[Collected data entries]
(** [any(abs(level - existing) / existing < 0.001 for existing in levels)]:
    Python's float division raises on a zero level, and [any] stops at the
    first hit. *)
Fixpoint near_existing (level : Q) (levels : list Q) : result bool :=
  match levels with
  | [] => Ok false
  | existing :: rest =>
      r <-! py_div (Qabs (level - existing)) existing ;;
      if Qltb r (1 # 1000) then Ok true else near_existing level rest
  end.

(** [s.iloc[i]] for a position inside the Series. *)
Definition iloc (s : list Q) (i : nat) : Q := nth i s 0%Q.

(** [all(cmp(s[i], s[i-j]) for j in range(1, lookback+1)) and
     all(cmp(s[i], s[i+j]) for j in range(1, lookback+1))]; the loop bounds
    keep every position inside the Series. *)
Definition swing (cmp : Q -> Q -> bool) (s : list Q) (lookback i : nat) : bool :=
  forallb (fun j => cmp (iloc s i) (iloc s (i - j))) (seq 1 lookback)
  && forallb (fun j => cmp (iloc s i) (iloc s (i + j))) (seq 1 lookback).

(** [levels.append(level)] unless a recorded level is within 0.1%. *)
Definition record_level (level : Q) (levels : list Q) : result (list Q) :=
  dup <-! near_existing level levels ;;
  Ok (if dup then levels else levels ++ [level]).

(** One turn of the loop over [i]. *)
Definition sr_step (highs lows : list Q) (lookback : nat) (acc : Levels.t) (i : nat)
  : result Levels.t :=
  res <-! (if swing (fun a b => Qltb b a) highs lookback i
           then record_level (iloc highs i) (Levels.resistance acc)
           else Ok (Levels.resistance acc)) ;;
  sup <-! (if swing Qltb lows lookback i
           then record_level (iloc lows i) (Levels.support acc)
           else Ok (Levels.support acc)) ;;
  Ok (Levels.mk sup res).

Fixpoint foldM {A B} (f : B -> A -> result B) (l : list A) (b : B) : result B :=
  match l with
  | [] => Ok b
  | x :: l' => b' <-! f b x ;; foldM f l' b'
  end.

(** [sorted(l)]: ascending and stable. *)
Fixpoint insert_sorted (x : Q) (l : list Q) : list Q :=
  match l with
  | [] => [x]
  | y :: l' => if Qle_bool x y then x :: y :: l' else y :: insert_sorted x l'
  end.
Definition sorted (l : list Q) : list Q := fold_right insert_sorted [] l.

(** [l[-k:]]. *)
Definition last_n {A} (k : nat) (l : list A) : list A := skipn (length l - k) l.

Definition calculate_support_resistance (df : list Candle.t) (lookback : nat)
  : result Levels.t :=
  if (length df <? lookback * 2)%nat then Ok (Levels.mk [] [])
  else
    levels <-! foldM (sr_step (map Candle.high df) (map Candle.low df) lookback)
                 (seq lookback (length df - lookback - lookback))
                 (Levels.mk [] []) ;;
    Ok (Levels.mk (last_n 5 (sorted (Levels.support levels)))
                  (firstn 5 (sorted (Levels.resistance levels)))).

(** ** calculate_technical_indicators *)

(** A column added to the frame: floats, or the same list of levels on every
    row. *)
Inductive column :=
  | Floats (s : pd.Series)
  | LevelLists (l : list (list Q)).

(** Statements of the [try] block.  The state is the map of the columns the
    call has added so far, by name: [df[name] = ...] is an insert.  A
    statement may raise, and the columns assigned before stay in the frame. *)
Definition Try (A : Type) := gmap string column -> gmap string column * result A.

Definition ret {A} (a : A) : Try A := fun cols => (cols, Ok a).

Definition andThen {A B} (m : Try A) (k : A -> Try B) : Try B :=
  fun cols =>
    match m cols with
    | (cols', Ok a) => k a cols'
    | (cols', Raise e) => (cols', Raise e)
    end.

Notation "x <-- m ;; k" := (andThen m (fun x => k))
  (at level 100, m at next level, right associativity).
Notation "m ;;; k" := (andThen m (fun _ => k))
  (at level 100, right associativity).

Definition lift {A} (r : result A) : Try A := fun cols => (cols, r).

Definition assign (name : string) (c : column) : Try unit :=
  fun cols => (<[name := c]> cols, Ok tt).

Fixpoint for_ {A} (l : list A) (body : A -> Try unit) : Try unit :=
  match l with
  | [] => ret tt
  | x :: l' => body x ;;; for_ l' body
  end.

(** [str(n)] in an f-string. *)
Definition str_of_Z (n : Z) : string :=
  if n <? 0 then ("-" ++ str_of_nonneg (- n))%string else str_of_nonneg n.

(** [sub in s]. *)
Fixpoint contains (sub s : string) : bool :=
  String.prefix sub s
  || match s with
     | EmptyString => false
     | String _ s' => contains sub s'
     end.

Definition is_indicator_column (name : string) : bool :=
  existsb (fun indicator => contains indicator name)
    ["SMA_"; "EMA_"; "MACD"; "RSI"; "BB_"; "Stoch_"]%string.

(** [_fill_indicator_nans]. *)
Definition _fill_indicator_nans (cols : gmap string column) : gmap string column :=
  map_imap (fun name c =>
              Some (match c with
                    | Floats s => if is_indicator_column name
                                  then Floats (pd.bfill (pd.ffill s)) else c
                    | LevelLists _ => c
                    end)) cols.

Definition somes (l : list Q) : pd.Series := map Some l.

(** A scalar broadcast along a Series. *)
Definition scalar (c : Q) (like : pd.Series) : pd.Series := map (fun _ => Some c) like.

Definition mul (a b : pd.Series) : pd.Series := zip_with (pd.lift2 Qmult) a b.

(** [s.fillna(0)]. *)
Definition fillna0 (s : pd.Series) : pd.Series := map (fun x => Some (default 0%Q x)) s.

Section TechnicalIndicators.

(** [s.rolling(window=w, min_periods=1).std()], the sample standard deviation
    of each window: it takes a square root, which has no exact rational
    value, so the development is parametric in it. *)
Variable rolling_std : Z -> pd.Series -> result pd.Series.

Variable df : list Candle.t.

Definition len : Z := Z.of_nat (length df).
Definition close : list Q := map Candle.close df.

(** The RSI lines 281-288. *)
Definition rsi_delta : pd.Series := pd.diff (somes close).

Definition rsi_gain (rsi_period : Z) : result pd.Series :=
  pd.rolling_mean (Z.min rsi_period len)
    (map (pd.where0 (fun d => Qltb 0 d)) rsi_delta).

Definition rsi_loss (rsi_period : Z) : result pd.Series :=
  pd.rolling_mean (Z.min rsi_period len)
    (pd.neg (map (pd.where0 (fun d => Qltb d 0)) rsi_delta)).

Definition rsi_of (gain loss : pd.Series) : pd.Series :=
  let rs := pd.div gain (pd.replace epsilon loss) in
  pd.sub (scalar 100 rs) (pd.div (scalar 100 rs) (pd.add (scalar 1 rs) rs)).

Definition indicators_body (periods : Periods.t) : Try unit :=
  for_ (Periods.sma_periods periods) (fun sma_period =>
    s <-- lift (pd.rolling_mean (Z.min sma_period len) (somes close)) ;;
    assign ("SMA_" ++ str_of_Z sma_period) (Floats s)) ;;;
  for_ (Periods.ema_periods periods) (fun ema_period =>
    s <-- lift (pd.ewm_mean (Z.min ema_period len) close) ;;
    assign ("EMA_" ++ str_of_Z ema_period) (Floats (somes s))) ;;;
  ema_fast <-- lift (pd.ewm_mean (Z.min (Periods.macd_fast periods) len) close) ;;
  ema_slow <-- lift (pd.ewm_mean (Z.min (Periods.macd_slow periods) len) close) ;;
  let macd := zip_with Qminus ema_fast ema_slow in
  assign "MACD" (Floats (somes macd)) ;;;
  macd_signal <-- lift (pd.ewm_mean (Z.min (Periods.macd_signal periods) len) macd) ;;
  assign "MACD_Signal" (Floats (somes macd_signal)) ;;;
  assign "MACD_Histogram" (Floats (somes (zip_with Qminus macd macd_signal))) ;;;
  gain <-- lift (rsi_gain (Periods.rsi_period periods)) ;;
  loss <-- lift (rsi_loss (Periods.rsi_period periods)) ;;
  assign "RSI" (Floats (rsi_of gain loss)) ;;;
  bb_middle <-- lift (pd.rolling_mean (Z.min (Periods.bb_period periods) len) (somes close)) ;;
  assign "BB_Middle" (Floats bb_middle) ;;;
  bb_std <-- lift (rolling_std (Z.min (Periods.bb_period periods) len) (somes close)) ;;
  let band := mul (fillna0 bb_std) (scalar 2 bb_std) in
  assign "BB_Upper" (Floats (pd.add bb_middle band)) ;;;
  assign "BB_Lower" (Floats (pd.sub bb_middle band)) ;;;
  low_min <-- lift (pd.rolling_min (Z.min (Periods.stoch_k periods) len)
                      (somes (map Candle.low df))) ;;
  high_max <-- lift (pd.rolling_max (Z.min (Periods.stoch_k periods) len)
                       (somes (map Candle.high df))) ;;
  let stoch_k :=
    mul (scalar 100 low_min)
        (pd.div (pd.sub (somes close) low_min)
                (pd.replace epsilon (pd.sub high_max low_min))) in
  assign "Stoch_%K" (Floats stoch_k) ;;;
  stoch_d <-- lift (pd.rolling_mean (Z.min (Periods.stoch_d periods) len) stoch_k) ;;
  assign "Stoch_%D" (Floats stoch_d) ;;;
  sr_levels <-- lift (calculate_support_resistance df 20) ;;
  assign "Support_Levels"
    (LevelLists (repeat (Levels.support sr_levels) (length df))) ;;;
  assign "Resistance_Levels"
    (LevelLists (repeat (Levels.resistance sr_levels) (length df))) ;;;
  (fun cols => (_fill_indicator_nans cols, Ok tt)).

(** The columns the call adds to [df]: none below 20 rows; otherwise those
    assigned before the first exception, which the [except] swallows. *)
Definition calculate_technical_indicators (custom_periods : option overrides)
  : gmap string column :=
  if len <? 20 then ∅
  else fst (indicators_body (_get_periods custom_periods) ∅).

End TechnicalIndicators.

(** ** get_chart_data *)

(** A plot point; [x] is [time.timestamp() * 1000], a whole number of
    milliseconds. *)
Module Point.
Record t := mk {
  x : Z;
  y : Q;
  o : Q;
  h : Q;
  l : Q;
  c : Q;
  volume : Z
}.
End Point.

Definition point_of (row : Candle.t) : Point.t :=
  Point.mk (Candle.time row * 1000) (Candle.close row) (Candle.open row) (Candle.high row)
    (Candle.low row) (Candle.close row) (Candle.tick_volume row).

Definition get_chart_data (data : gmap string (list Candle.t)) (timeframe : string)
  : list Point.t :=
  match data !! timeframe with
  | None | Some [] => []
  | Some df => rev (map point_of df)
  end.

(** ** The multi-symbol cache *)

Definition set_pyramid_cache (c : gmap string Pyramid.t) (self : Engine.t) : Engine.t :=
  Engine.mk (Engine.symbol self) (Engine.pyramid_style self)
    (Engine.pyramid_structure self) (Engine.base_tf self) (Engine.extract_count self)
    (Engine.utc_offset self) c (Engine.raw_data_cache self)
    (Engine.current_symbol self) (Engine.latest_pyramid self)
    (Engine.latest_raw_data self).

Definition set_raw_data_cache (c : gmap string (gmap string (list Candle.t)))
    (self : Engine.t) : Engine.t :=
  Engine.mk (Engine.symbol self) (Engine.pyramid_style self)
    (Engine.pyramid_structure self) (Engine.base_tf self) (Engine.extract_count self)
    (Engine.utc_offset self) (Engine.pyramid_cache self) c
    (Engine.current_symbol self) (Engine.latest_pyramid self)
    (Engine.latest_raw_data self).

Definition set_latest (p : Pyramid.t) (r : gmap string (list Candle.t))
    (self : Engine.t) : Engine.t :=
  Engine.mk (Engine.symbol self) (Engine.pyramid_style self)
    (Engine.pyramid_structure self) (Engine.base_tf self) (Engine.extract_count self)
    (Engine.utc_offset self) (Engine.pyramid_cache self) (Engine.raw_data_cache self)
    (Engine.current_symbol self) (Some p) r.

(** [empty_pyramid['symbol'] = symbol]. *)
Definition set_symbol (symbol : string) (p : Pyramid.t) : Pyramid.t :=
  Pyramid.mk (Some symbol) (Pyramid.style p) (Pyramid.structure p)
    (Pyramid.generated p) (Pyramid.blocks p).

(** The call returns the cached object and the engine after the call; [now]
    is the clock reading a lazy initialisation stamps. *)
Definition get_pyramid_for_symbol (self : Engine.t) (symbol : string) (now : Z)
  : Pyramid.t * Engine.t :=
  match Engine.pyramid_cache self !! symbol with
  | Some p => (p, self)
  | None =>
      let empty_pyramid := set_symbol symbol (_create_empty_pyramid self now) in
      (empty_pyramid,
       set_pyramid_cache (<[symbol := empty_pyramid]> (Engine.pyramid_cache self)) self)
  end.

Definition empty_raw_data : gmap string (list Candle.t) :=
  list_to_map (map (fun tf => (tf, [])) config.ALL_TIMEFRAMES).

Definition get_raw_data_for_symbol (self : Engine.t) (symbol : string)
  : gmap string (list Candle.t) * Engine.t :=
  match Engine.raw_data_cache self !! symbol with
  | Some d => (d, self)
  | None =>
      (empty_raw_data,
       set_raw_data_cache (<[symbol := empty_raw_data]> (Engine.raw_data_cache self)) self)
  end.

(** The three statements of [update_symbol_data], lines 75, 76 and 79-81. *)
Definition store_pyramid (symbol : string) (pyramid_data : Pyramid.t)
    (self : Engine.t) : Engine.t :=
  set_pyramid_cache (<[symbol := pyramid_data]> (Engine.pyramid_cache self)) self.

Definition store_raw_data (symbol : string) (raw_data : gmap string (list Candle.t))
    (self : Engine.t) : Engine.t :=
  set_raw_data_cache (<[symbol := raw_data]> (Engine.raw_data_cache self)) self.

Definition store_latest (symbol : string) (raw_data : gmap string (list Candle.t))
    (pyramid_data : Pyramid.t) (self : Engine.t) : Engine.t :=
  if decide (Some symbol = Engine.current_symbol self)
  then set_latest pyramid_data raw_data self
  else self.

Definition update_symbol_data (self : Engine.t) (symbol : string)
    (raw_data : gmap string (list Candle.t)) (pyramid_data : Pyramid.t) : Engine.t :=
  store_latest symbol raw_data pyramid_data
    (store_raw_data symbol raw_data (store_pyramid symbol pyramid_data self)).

## WORK ORDER
Find how many of the lines above have the word "foldM" in them. State only that number.

## ANSWER TO THIS PROBLEM
3